**THE DATA**
________________________
Lemma sys_readv_count fd iov off e z e' :
  lens_ok iov → sys_readv fd iov (Some off) e = Ret (inl z) e' → 0 ≤ z ≤ iov_total iov.
Proof.
  intros Hl. unfold sys_readv. rewrite bind_Ret.
  intros (ev & e1 & _ & (s & e2 & Hs & H)%bind_Ret). injection Hs as <- <-.
  assert (∃ content : bytes, 0 ≤ off ∧
    z = Z.of_nat (transfer ev (length (slice off (iov_total iov) content)))) as Hc.
  { destruct ev; [| |done]; destruct (k_fds _ !! fd) as [d|]; try done;
      (case_bool_decide; [done|]); simpl in *;
      destruct (scatter _ iov _) as [h|]; try done;
      injection H as <- _; (eexists; split; [lia | reflexivity]). }
  destruct Hc as (content & Hoff & ->).
  pose proof (iov_total_nonneg _ Hl).
  pose proof (transfer_bounds ev (length (slice off (iov_total iov) content))) as [Ht _].
  pose proof (length_slice off (iov_total iov) content ltac:(lia) ltac:(lia)). lia.
Qed.

(** Whatever the machine does, no loop over an array that ends with an empty
    buffer returns [CCASK_OK]. *)
Lemma write_loop_never_ok fuel fd iov tot off e e' :
  ends_nonempty iov = false →
  write_loop fuel fd iov tot off e ≠ Ret CCASK_OK e'.
Proof.
  revert e iov tot. induction fuel as [|fuel IH]; intros e iov tot He; [done|].
  rewrite write_loop_S by (by intros ->).
  intros ([z|x] & e1 & Hrun & H)%bind_Ret.
  - apply sys_writev_count in Hrun as [Hl Hz].
    eapply IH, H. by apply ends_empty_consume.
  - destruct (retriable x); [by eapply IH|]. done.
Qed.

Lemma read_loop_never_ok fuel fd iov tot off e e' :
  lens_ok iov → ends_nonempty iov = false →
  read_loop fuel fd iov tot (Some off) e ≠ Ret CCASK_OK e'.
Proof.
  revert e iov tot. induction fuel as [|fuel IH]; intros e iov tot Hl He; [done|].
  rewrite read_loop_S by (by intros ->).
  intros ([z|x] & e1 & Hrun & H)%bind_Ret.
  - apply sys_readv_count in Hrun as Hz; [|done]. case_bool_decide; [done|].
    destruct (iov_total_consume z iov Hl Hz) as [_ Hl'].
    eapply IH, H; [done|]. by apply ends_empty_consume.
  - destruct (retriable x); [by eapply IH|]. done.
Qed.

(** [safe_pread]'s loop is the reading loop over one buffer. *)
Lemma pread_loop_eq fuel fd p n off tot e :
  0 < n → pread_loop fuel fd p n (off + tot) e = read_loop fuel fd [IOV p n] tot (Some off) e.
Proof.
  revert e p n tot. induction fuel as [|fuel IH]; intros e p n tot Hn; [done|].
  rewrite read_loop_S by done. simpl. rewrite bool_decide_eq_true_2 by done.
  unfold pread, preadv, mbind, M_bind; simpl.
  destruct (sys_readv fd [IOV p n] (Some (off + tot)) e) as [[z|x] e1| | |] eqn:Hrun; try done.
  - apply sys_readv_count in Hrun as Hz; [|repeat constructor; simpl; lia].
    unfold iov_total in Hz. simpl in Hz.
    case_bool_decide; [done|]. rewrite bool_decide_eq_true_2 by lia.
    rewrite <-Z.add_assoc. case_bool_decide.
    + apply IH. lia.
    + assert (z = n) as -> by lia. rewrite Z.sub_diag. by destruct fuel.
  - destruct (retriable x); [by apply IH | done].
Qed.

(** ** The functions *)

Section specs.
Variable fuel : nat.

Lemma safe_writev_spec fd iov e ino old data :
  0 ≤ fd → fd_opened e fd ino true true → inodes e !! ino = Some old →
  gather (e_heap e) iov = Some data → iov ≠ [] → ends_nonempty iov = true →
  (length (events e) + length data < fuel)%nat →
  wp (safe_writev fuel fd iov) e (λ r e', ∃ n, (n ≤ length data)%nat ∧
    io_frame e e' (e_heap e) (<[ino := old ++ take n data]> (inodes e)) ∧
    (r = CCASK_OK ∧ n = length data ∨
     r = CCASK_FAIL ∧ (n < length data)%nat ∧ e_errno e' = CCASK_ERR_WRITE_FAILED ∧
       ¬ Forall benign (events e))).
Proof.
  intros Hfd0 ? ? ? Hnil ? ?. unfold safe_writev.
  rewrite bool_decide_eq_false_2 by (intros [?|?]; [lia | done]).
  by apply (write_loop_spec fuel fd iov 0 None e ino old data).
Qed.

Lemma safe_preadv_spec fd iov off e ino app wr content :
  0 ≤ fd → fd_opened e fd ino app wr → inodes e !! ino = Some content →
  is_Some (gather (e_heap e) iov) → iov ≠ [] → 0 ≤ off →
  let data := slice off (iov_total iov) content in
  (length (events e) + length data < fuel)%nat →
  wp (safe_preadv fuel fd iov off) e (λ r e', ∃ n h', (n ≤ length data)%nat ∧
    scatter (e_heap e) iov (take n data) = Some h' ∧ io_frame e e' h' (inodes e) ∧
    (r = CCASK_OK ∧ n = length data ∧ ends_nonempty iov = true ∧
       off + iov_total iov ≤ zlen content ∨
     r = CCASK_FAIL ∧
       (e_errno e' = CCASK_ERR_UNEXPECTED_EOF ∧
          (zlen content < off + iov_total iov ∨ ends_nonempty iov = false) ∨
        e_errno e' = CCASK_ERR_READ_FAILED ∧ ¬ Forall benign (events e)))).
Proof.
  intros Hfd0 ? ? Hg Hnil ? data ?. unfold safe_preadv.
  rewrite bool_decide_eq_false_2 by (intros [?|?]; [lia | done]).
  eapply wp_mono.
  { apply (read_loop_spec fuel fd iov 0 off e ino app wr content); try done.
    by rewrite Z.add_0_r. }
  rewrite Z.add_0_r. intros r e' (n & h' & ? & ? & ? & Hr). exists n, h'.
  split_and!; [done..|].
  destruct Hr as [(? & ? & He & Hend)|?]; [left|by right].
  pose proof (ends_nonempty_total iov (gather_lens _ _ Hg) He Hnil).
  split_and!; try done. lia.
Qed.

(** Filling a block of the heap from a file. *)
Lemma safe_pread_spec fd a off e ino app wr content blk :
  fd_opened e fd ino app wr → inodes e !! ino = Some content →
  e_heap e !! a = Some blk → 0 < zlen blk → 0 ≤ off →
  (length (events e) + length blk < fuel)%nat →
  wp (safe_pread fuel fd (Some (a, 0)) (zlen blk) off) e (λ r e', ∃ blk',
    zlen blk' = zlen blk ∧ io_frame e e' (<[a := blk']> (e_heap e)) (inodes e) ∧
    (r = CCASK_OK ∧ off + zlen blk ≤ zlen content ∧ blk' = slice off (zlen blk) content ∨
     r = CCASK_FAIL ∧
       (e_errno e' = CCASK_ERR_UNEXPECTED_EOF ∧ zlen content < off + zlen blk ∨
        e_errno e' = CCASK_ERR_READ_FAILED ∧ ¬ Forall benign (events e)))).
Proof.
  intros Hfd Hino Ha Hpos Hoff Hfuel. unfold safe_pread.
  rewrite bool_decide_eq_false_2 by (intros [?|?]; [lia | done]).
  pose proof (pread_loop_eq fuel fd (Some (a, 0)) (zlen blk) off 0 e Hpos) as Heq.
  rewrite Z.add_0_r in Heq. unfold wp. rewrite Heq.
  pose proof (mem_read_block _ _ _ Ha) as Hread.
  assert (gather (e_heap e) [IOV (Some (a, 0)) (zlen blk)] = Some blk) as Hg.
  { cbn [gather iov_base iov_len]. rewrite Hread. simpl. by rewrite app_nil_r. }
  pose proof (gather_zlen _ _ _ Hg) as Htot.
  edestruct (wp_inv _ _ _ (read_loop_spec fuel fd [IOV (Some (a, 0)) (zlen blk)] 0 off e
    ino app wr content Hfd Hino (ex_intro _ _ Hg) Hoff ltac:(lia)
    ltac:(rewrite length_slice; zlen_lia)))
    as (r & e' & Hrun & n & h' & Hn & Hsc & Hfr & Hr).
  rewrite Hrun. rewrite <-Htot, Z.add_0_r in *. clear Hrun Heq.
  set (data := slice off (zlen blk) content) in *.
  assert (length data ≤ length blk)%nat as Hle.
  { unfold data. rewrite length_slice by lia. zlen_lia. }
  exists (take n data ++ drop n blk).
  assert (scatter (e_heap e) [IOV (Some (a, 0)) (zlen blk)] (take n data) =
          Some (<[a := take n data ++ drop n blk]> (e_heap e))) as Hsc'.
  { cbn [scatter iov_base iov_len]. rewrite take_take, Nat.min_r by zlen_lia.
    unfold mem_write. case_bool_decide as Hnil.
    - simpl. assert (n = 0%nat ∨ data = []) as [->|Hd0].
      { destruct n; [by left|]. right. by destruct data. }
      + by rewrite take_0, drop_0, insert_id.
      + rewrite Hd0 in *. simpl in *. assert (n = 0%nat) as -> by lia.
        by rewrite take_0, drop_0, insert_id.
    - simpl. rewrite Ha. simpl. rewrite bool_decide_eq_true_2 by zlen_lia. simpl.
      unfold splice. simpl. rewrite length_take, Nat.min_l by lia. done. }
  rewrite Hsc in Hsc'. injection Hsc' as ->.
  split; [unfold zlen; rewrite length_app, length_take, length_drop; lia|].
  split; [done|]. destruct Hr as [(-> & -> & He & Hend)|(-> & Hr)].
  - left. split; [done|]. split; [lia|].
    assert (length data = length blk) as Hll.
    { unfold data. rewrite length_slice by lia. zlen_lia. }
    rewrite Hll, firstn_all2, drop_ge by lia. by rewrite app_nil_r.
  - right. split; [done|]. destruct Hr as [[? [?|Hne]]|?]; [by left; split | | by right].
    unfold ends_nonempty in Hne. simpl in Hne. apply bool_decide_eq_false in Hne. lia.
Qed.

(** *** An empty last buffer *)

Lemma safe_writev_diverges fd iov e ino old :
  0 ≤ fd → fd_opened e fd ino true true → inodes e !! ino = Some old →
  is_Some (gather (e_heap e) iov) → ends_nonempty iov = false →
  Forall benign (events e) →
  safe_writev fuel fd iov e = NoFuel.
Proof.
  intros ? ? ? ? He ?. unfold safe_writev.
  rewrite bool_decide_eq_false_2 by (intros [?| ->]; [lia | done]).
  by apply (write_loop_diverges _ _ _ 0 None e ino old).
Qed.

Lemma safe_writev_never_ok fd iov e e' :
  ends_nonempty iov = false → safe_writev fuel fd iov e ≠ Ret CCASK_OK e'.
Proof.
  intros. unfold safe_writev. case_bool_decide; [done|]. by apply write_loop_never_ok.
Qed.

Lemma safe_preadv_never_ok fd iov off e e' :
  lens_ok iov → ends_nonempty iov = false →
  safe_preadv fuel fd iov off e ≠ Ret CCASK_OK e'.
Proof.
  intros. unfold safe_preadv. case_bool_decide; [done|]. by apply read_loop_never_ok.
Qed.
End specs.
________________________
**TASK DETAILS**
The word "left" appears in some lines of the data; state how many such lines there are, and nothing further.

**EXERCISE SOLUTION**
4